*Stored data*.
****************************************

(** * Weather pipeline: ingestion, aggregation and duplicate removal

    A shallow embedding of [src/load_data.py] and
    [src/calculate_statistics.py].

    - Python [str] values are [string]s whose characters are the code points
      below 256; the interpreter's cap on the digit count accepted by
      [int()] is left out.
    - Exceptions are values of [Exn]; a computation that may raise returns
      [Exn + A].
    - A database table is the list of its rows in storage order.  SQL
      conditions are three-valued ([tri]); [GROUP BY] puts NULLs in one
      group while [=] on a NULL is unknown.
    - The store's arithmetic on [max_temp / 10.0] and friends is carried out
      over exact rationals.  The store itself computes in floating point,
      in an order and with a [ROUND] of its own: what depends on the last
      digit of an aggregate is outside this embedding. *)

From Stdlib Require Import ZArith QArith Qround List String Ascii Bool Arith Lia.
From Stdlib Require Import Lqa.
Import ListNotations.

Local Open Scope Z_scope.
Local Open Scope string_scope.
Local Open Scope list_scope.

(** ** Python exceptions and the error monad *)

Inductive Exn : Type :=
| IndexError
| ValueError.

Definition result (A : Type) : Type := (Exn + A)%type.

Definition ret {A : Type} (a : A) : result A := inr a.
Definition raise {A : Type} (e : Exn) : result A := inl e.

Definition bind {A B : Type} (m : result A) (k : A -> result B) : result B :=
  match m with
  | inl e => inl e
  | inr a => k a
  end.

Notation "x <- m ;; k" := (bind m (fun x => k))
  (at level 61, m at next level, right associativity).

(** How a run of a script ends: normally, or with an exception that
    propagates to the top; either way the store is left in some state. *)
Inductive Outcome (S : Type) : Type :=
| Finished (s : S)
| Raised (e : Exn) (s : S).
Arguments Finished {S} s.
Arguments Raised {S} e s.

Definition final_state {S : Type} (o : Outcome S) : S :=
  match o with
  | Finished s => s
  | Raised _ s => s
  end.

(** ** The string operations of the Python runtime that the code calls *)

Module PyStr.

Definition TAB : ascii := "009"%char.

Definition code (c : ascii) : nat := nat_of_ascii c.

(** [str.isspace] on one character: what [str.strip()] removes. *)
Definition is_space (c : ascii) : bool :=
  let n := code c in
  ((9 <=? n) && (n <=? 13) || (28 <=? n) && (n <=? 32)
   || (n =? 133) || (n =? 160))%nat.

(** The white space [int()] skips around a literal: the file, group,
    record and unit separators (28 to 31) are not part of it. *)
Definition is_int_space (c : ascii) : bool :=
  let n := code c in
  ((9 <=? n) && (n <=? 13) || (n =? 32) || (n =? 133) || (n =? 160))%nat.

Fixpoint lstrip_with (sp : ascii -> bool) (s : string) : string :=
  match s with
  | EmptyString => EmptyString
  | String c s' => if sp c then lstrip_with sp s' else s
  end.

Fixpoint rstrip_with (sp : ascii -> bool) (s : string) : string :=
  match s with
  | EmptyString => EmptyString
  | String c s' =>
      match rstrip_with sp s' with
      | EmptyString => if sp c then EmptyString else String c EmptyString
      | t => String c t
      end
  end.

(** [s.strip()] *)
Definition strip (s : string) : string :=
  rstrip_with is_space (lstrip_with is_space s).

(** [s.split(sep)] for a one-character separator. *)
Fixpoint split (sep : ascii) (s : string) : list string :=
  match s with
  | EmptyString => [EmptyString]
  | String c s' =>
      if Ascii.eqb c sep then EmptyString :: split sep s'
      else match split sep s' with
           | f :: fs => String c f :: fs
           | [] => [String c EmptyString]
           end
  end.

Definition digit_value (c : ascii) : option Z :=
  let n := code c in
  if ((48 <=? n) && (n <=? 57))%nat then Some (Z.of_nat (n - 48)) else None.

(** Decimal digits with single underscores between them. [after_digit]
    tells whether the character just read was a digit. *)
Fixpoint digits (acc : Z) (after_digit : bool) (s : string) : option Z :=
  match s with
  | EmptyString => if after_digit then Some acc else None
  | String c s' =>
      match digit_value c with
      | Some d => digits (acc * 10 + d) true s'
      | None =>
          if Ascii.eqb c "_"%char && after_digit then digits acc false s'
          else None
      end
  end.

(** [int(s)]: [None] stands for the [ValueError]. *)
Definition int (s : string) : option Z :=
  match rstrip_with is_int_space (lstrip_with is_int_space s) with
  | String "-" t => option_map Z.opp (digits 0 false t)
  | String "+" t => digits 0 false t
  | t => digits 0 false t
  end.

(** [s.endswith(suffix)] *)
Definition endswith (s suffix : string) : bool :=
  let n := String.length s in
  let m := String.length suffix in
  ((m <=? n)%nat && String.eqb (substring (n - m) m s) suffix).

(** Position of the last ["."] of [s], when there is one. *)
Fixpoint rfind_dot (s : string) : option nat :=
  match s with
  | EmptyString => None
  | String c s' =>
      match rfind_dot s' with
      | Some i => Some (S i)
      | None => if Ascii.eqb c "."%char then Some 0%nat else None
      end
  end.

Fixpoint all_dots (s : string) : bool :=
  match s with
  | EmptyString => true
  | String c s' => Ascii.eqb c "."%char && all_dots s'
  end.

(** [os.path.splitext(name)[0]] for a directory entry (no separator in
    it): the extension starts at the last dot, unless only dots come
    before it. *)
Definition splitext_root (name : string) : string :=
  match rfind_dot name with
  | None => name
  | Some i =>
      let root := substring 0 i name in
      if all_dots root then name else root
  end.

(** SQL [substr(s, 1, n)]. *)
Definition prefix (n : nat) (s : string) : string := substring 0 n s.

End PyStr.

Definition tab_join (fields : list string) : string :=
  String.concat (String PyStr.TAB EmptyString) fields.

(** ** The operations of the store that the queries use *)

Module Sql.

(** A condition is true, false or unknown ([None]). *)
Definition tri : Type := option bool.

Definition and3 (a b : tri) : tri :=
  match a, b with
  | Some false, _ | _, Some false => Some false
  | Some true, Some true => Some true
  | _, _ => None
  end.

(** A row is selected when the condition is true, not when it is
    unknown. *)
Definition holds (t : tri) : bool :=
  match t with
  | Some true => true
  | _ => false
  end.

(** [a = b] and [a != b] on nullable integer columns. *)
Definition eq_int (a b : option Z) : tri :=
  match a, b with
  | Some x, Some y => Some (Z.eqb x y)
  | _, _ => None
  end.

Definition ne_int (a b : option Z) : tri :=
  match a, b with
  | Some x, Some y => Some (negb (Z.eqb x y))
  | _, _ => None
  end.

(** [a = b] on text columns that hold no NULL. *)
Definition eq_text (a b : string) : tri := Some (String.eqb a b).

(** [MAX(...)]: NULL over no row. *)
Fixpoint agg_max (vs : list Z) : option Z :=
  match vs with
  | [] => None
  | v :: vs' =>
      match agg_max vs' with
      | None => Some v
      | Some m => Some (Z.max v m)
      end
  end.

Definition non_null {A : Type} (vs : list (option A)) : list A :=
  flat_map (fun v => match v with Some x => [x] | None => [] end) vs.

Definition total (vs : list Q) : Q := fold_right Qplus 0%Q vs.

(** [AVG(...)] and [SUM(...)] skip the NULLs and are NULL when nothing
    is left. *)
Definition agg_avg (vs : list (option Q)) : option Q :=
  match non_null vs with
  | [] => None
  | xs => Some (total xs / inject_Z (Z.of_nat (List.length xs)))%Q
  end.

Definition agg_sum (vs : list (option Q)) : option Q :=
  match non_null vs with
  | [] => None
  | xs => Some (total xs)
  end.

(** [x / d] for a nullable integer column and a float constant. *)
Definition div_float (x : option Z) (d : Q) : option Q :=
  option_map (fun v => (inject_Z v / d)%Q) x.

(** A decimal with two fractional digits, held as its count of
    hundredths. *)
Definition Dec2 : Type := Z.

(** [ROUND(x, 2)]: halves go away from zero. *)
Definition round2_Q (x : Q) : Dec2 :=
  let y := (x * 100)%Q in
  if Qle_bool 0 y then Qfloor (y + (1 # 2)) else - Qfloor (- y + (1 # 2)).

Definition round2 (x : option Q) : option Dec2 := option_map round2_Q x.

Section GroupBy.
Context {Row K : Type}.
Variable K_dec : forall a b : K, {a = b} + {a <> b}.
Variable key : Row -> K.

Definition in_group (k : K) (r : Row) : bool :=
  if K_dec (key r) k then true else false.

(** The groups of [GROUP BY key]: one per distinct key; a NULL in a
    key column is a key value like any other. *)
Definition group_keys (tbl : list Row) : list K :=
  nodup K_dec (map key tbl).

Definition members (k : K) (tbl : list Row) : list Row :=
  filter (in_group k) tbl.

(** [SELECT key, MAX(val) ... GROUP BY key] *)
Definition group_by_max (val : Row -> Z) (tbl : list Row)
  : list (K * option Z) :=
  map (fun k => (k, agg_max (map val (members k tbl)))) (group_keys tbl).
End GroupBy.

(** Rows are told apart by their place in the table. *)
Definition rowid : Type := nat.

Definition with_rowid {A : Type} (tbl : list A) : list (rowid * A) :=
  combine (seq 0 (List.length tbl)) tbl.

(** [query(A).join(r, on)]: the pairs on which [on] is true. *)
Definition join {A B : Type} (on : A -> B -> tri)
           (l : list (rowid * A)) (r : list B) : list ((rowid * A) * B) :=
  flat_map (fun a => map (fun b => (a, b))
                       (filter (fun b => holds (on (snd a) b)) r)) l.

(** Whether some row of [r] joins with [a]. *)
Definition hit {A B : Type} (on : A -> B -> tri) (r : list B) (a : A)
  : bool :=
  existsb (fun b => holds (on a b)) r.

Fixpoint unique {A : Type} (seen : list rowid) (l : list (rowid * A))
  : list (rowid * A) :=
  match l with
  | [] => []
  | a :: l' =>
      if existsb (Nat.eqb (fst a)) seen then unique seen l'
      else a :: unique (fst a :: seen) l'
  end.

(** [.all()] of a query for one mapped class: the objects, each once. *)
Definition all {A B : Type} (j : list ((rowid * A) * B))
  : list (rowid * A) :=
  unique [] (map fst j).

(** [for record in gone: db.session.delete(record)] and the commit. *)
Definition delete {A : Type} (gone : list (rowid * A)) (tbl : list A)
  : list A :=
  map snd (filter (fun p => negb (existsb (Nat.eqb (fst p)) (map fst gone)))
                  (with_rowid tbl)).

End Sql.

Notation "a &&& b" := (Sql.and3 a b) (at level 40, left associativity).

(** ** [load_data.py] *)

Module LoadData.

(** Modelled from the spec: the [WeatherRecord] model class lives in
    [models.py]; its columns are those of an Observation. *)
Record WeatherRecord : Type := mkWeatherRecord {
  date : string;
  max_temp : option Z;
  min_temp : option Z;
  precipitation : option Z;
  weather_station_id : string;
  ingestion_timestamp : Z
}.

(** [columns[i]] *)
Definition item (columns : list string) (i : nat) : result string :=
  match nth_error columns i with
  | Some c => ret c
  | None => raise IndexError
  end.

(** [int(columns[i]) if columns[i] != '-9999' else None] *)
Definition numeric (columns : list string) (i : nat) : result (option Z) :=
  c <- item columns i ;;
  if negb (String.eqb c "-9999") then
    c' <- item columns i ;;
    match PyStr.int c' with
    | Some n => ret (Some n)
    | None => raise ValueError
    end
  else ret None.

(** [line.strip().split('\t')] *)
Definition columns_of (line : string) : list string :=
  PyStr.split PyStr.TAB (PyStr.strip line).

(** The body of the loop over the lines of one file, up to the
    construction of the record; [now] is the reading of
    [datetime.utcnow()]. *)
Definition parse_line (line station : string) (now : Z)
  : result WeatherRecord :=
  let columns := columns_of line in
  d <- item columns 0 ;;
  mx <- numeric columns 1 ;;
  mn <- numeric columns 2 ;;
  pr <- numeric columns 3 ;;
  ret (mkWeatherRecord d mx mn pr station now).

(** *** [load_data_from_files] *)

(** The session: the committed table, the records added since the last
    commit (lost if the process ends before the next commit), and the
    running count. *)
Record Session : Type := mkSession {
  table : list WeatherRecord;
  pending : list WeatherRecord;
  record_count : nat
}.

Definition add (s : Session) (r : WeatherRecord) : Session :=
  mkSession (table s) (pending s ++ [r]) (S (record_count s)).

Definition commit (s : Session) : Session :=
  mkSession (table s ++ pending s) [] (record_count s).

Section Ingestion.
(** [utcnow n]: the clock as read for the record added after [n]
    others. *)
Variable utcnow : nat -> Z.

(** [for line in file: ...] *)
Fixpoint read_lines (station : string) (lines : list string) (s : Session)
  : Outcome Session :=
  match lines with
  | [] => Finished s
  | line :: rest =>
      match parse_line line station (utcnow (record_count s)) with
      | inl e => Raised e s
      | inr r => read_lines station rest (add s r)
      end
  end.

(** [for filename in os.listdir(directory): ...]; a directory is the
    list of its entries, each with the lines of the file. *)
Fixpoint load_files (entries : list (string * list string)) (s : Session)
  : Outcome Session :=
  match entries with
  | [] => Finished s
  | (filename, lines) :: rest =>
      if PyStr.endswith filename ".txt" then
        let station := PyStr.splitext_root filename in
        match read_lines station lines s with
        | Raised e s' => Raised e s'
        | Finished s' => load_files rest (commit s')
        end
      else load_files rest s
  end.

Definition load_data_from_files (directory : list (string * list string))
           (db : list WeatherRecord) : Outcome Session :=
  load_files directory (mkSession db [] 0).
End Ingestion.

(** *** [remove_duplicates] *)

(** The columns of the [group_by]. *)
Record Key : Type := mkKey {
  c_date : string;
  c_max_temp : option Z;
  c_min_temp : option Z;
  c_precipitation : option Z;
  c_weather_station_id : string
}.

****************************************

Transcribe only the lines from the beginning of the entries to the line with "- Python [str]", inclusive, exactly as written.

(** * Weather pipeline: ingestion, aggregation and duplicate removal

    A shallow embedding of [src/load_data.py] and
    [src/calculate_statistics.py].

    - Python [str] values are [string]s whose characters are the code points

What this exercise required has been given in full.